Excerpts from a dataset:
(** A packet relayed by the rules, read by the next node. *)
Lemma relayed_on_wire hash data arrival p buf at_ interface :
  relayed transport override v hash (dp_header data) (dp_payload data) arrival p →
  header_wf (dp_header data) → packet_type (dp_header data) = Data → ifac_flag (dp_header data) = Open → dp_payload data ≠ [] →
  is_u8 (hops_on override arrival (pf_fire_on p)) →
  (∀ route next, vw_routes v (address (dp_header data)) = Some route → fw_next_hop route = Via next → is_hash next) →
  HEADER_MAX_LEN + length (dp_payload data) ≤ length buf →
  ∃ n buf', forward_to_wire p buf = Done (Ok n, buf')
    ∧ (let received := mkInbound at_ interface (take n buf') in
       classify received = Done (if (hops_on override arrival (pf_fire_on p) <? MAX_HOP_COUNT)%Z
         then IngressData Deferred (mkData (pf_header p) (dp_payload data)) (arrival_of received (pf_header p)) else IngressMalformed)
       ∧ of_wire_packet (take n buf') = Ok (data_packet_hash data))
    ∧ data_packet_hash (mkData (pf_header p) (dp_payload data)) = data_packet_hash data.
Proof.
  intros Hrel Hwf Hdata Hopen Hsome Hhops Hnext Hlen. destruct (relayed_header _ _ _ _ _ Hrel) as (hops & Hp & Hd & Ht & Ha & Hc & Hh & -> & Hi & Hn).
  assert (Hwf' : header_wf (pf_header p)).
  { destruct Hwf as [_ _ ? ?]. split; [by rewrite Hh| |by rewrite Ha|by rewrite Hc]. destruct (transport_id (pf_header p)) as [next|]; [|done].
    destruct (Hn next eq_refl) as (route & Hr & Hv). by eapply Hnext. }
  assert (Hroom : length (encode_header (pf_header p) ++ pf_payload p) ≤ length buf).
  { rewrite length_app, (length_encode_header _ Hwf'), Hp. etransitivity; [|exact Hlen]. apply Nat.add_le_mono_r. unfold wire_len. destruct (transport_id _); vm_compute; lia. }
  destruct (forward_to_wire_ok p buf Hwf') as [E _]. eexists _, _. split; [by apply E|]. rewrite Hp, take_app_length.
  assert (Hhash : data_packet_hash (mkData (pf_header p) (dp_payload data)) = data_packet_hash data) by (unfold data_packet_hash; cbn; by rewrite Hd, Ha, Hc).
  split; [|done]. split.
  - unfold classify. cbn [ip_bytes]. rewrite (parse_encode _ _ Hwf'). rewrite bool_decide_eq_false_2 by (by rewrite Hi). unfold wire_hop_count_is_valid. rewrite Hh.
    destruct (Z.ltb_spec (hops_on override arrival (pf_fire_on p)) MAX_HOP_COUNT) as [Hlt|]; cbn [negb]; [|done].
    rewrite length_app, Nat.add_sub, <- length_app, slice_suffix by done. cbn [mbind run_bind].
    rewrite (proj2 (Nat.eqb_neq _ _)) by (by destruct (dp_payload data)). rewrite Ht, Hdata. rewrite <- Hh in *.
    destruct (received_hops_ok (mkInbound at_ interface (encode_header (pf_header p) ++ dp_payload data)) (pf_header p) Hhops Hlt) as [<- _]. done.
  - rewrite (of_wire_packet_encoded _ _ Hwf'). f_equal. by rewrite Hd, Ht, Ha, Hc, Hdata.
Qed.
End on_the_wire.

(** * The handlers *)

Section refinement.
Context {S HH U RV LT TT : Type} {HS : RelayRoutes S} {HHH : PacketHashHistory HH} {HU : UpstreamAppDestinationTable U}
  {HRV : DueTable ReverseRoute RV} {HLT : LinkTable LT} {HTT : TransportedLinkTable TT} {hcap : Z} {interfaces : AttachedInterfaces}.
Context {HSL : RelayRoutesLaws S interfaces} {HHL : HistoryRefines HH hcap} {HUL : UpstreamTableLaws U} {HRVL : DueTableLaws ReverseRoute RV}
  {HLL : LinkTableLaws LT} {HTL : TransportedTableLaws TT} `{!Sha256} `{!Sha256Laws}.
Abbreviation state := (RelayState S HH U RV LT TT).
Implicit Types (s : state) (v : relay_view) (arrival : Arrival).

Record relays s (rcap : Z) v : Prop := {
  ry_routes : rr_rep (rl_routes s) (vw_routes v);
  ry_seen : rep (rl_history s) (vw_seen v);
  ry_apps : ∃ cap, holds (rl_upstream s) cap (vw_apps v);
  ry_ways : du_rep (rl_reverse s) rcap (vw_ways v);
  ry_links : ∃ room rows, lt_rep (table (rl_links s)) room rows ∧ NoDup (lr_id <$> rows) ∧ vw_links v = lr_id <$> rows;
  ry_carried : ∃ cap, carries (rl_transported s) cap (vw_carried v);
}.

Lemma has_local_ok s rcap v id : relays s rcap v → has_local_link (rl_links s) id = Done (bool_decide (id ∈ vw_links v)).
Proof.
  intros Hs. destruct (ry_links s rcap v Hs) as (room & rows & Hr & Hnd & ->). unfold has_local_link, links_index_of.
  destruct (lt_index_of_ok _ room rows id Hr Hnd) as [(i & r & -> & Hi & <-)|[-> Hn]]; cbn [mbind run_bind]; f_equal; apply bool_decide_ext; split.
  - intros _. apply list_elem_of_fmap_2. by eapply list_elem_of_lookup_2.
  - by intros _; exists i.
  - by intros [? ?].
  - done.
Qed.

§ YOUR OBJECTIVE:
Among the lines above, find each one containing the string "Hlen" and copy it.

§ EXERCISE OUTPUT:
  intros Hrel Hwf Hdata Hopen Hsome Hhops Hnext Hlen. destruct (relayed_header _ _ _ _ _ Hrel) as (hops & Hp & Hd & Ht & Ha & Hc & Hh & -> & Hi & Hn).
  { rewrite length_app, (length_encode_header _ Hwf'), Hp. etransitivity; [|exact Hlen]. apply Nat.add_le_mono_r. unfold wire_len. destruct (transport_id _); vm_compute; lia. }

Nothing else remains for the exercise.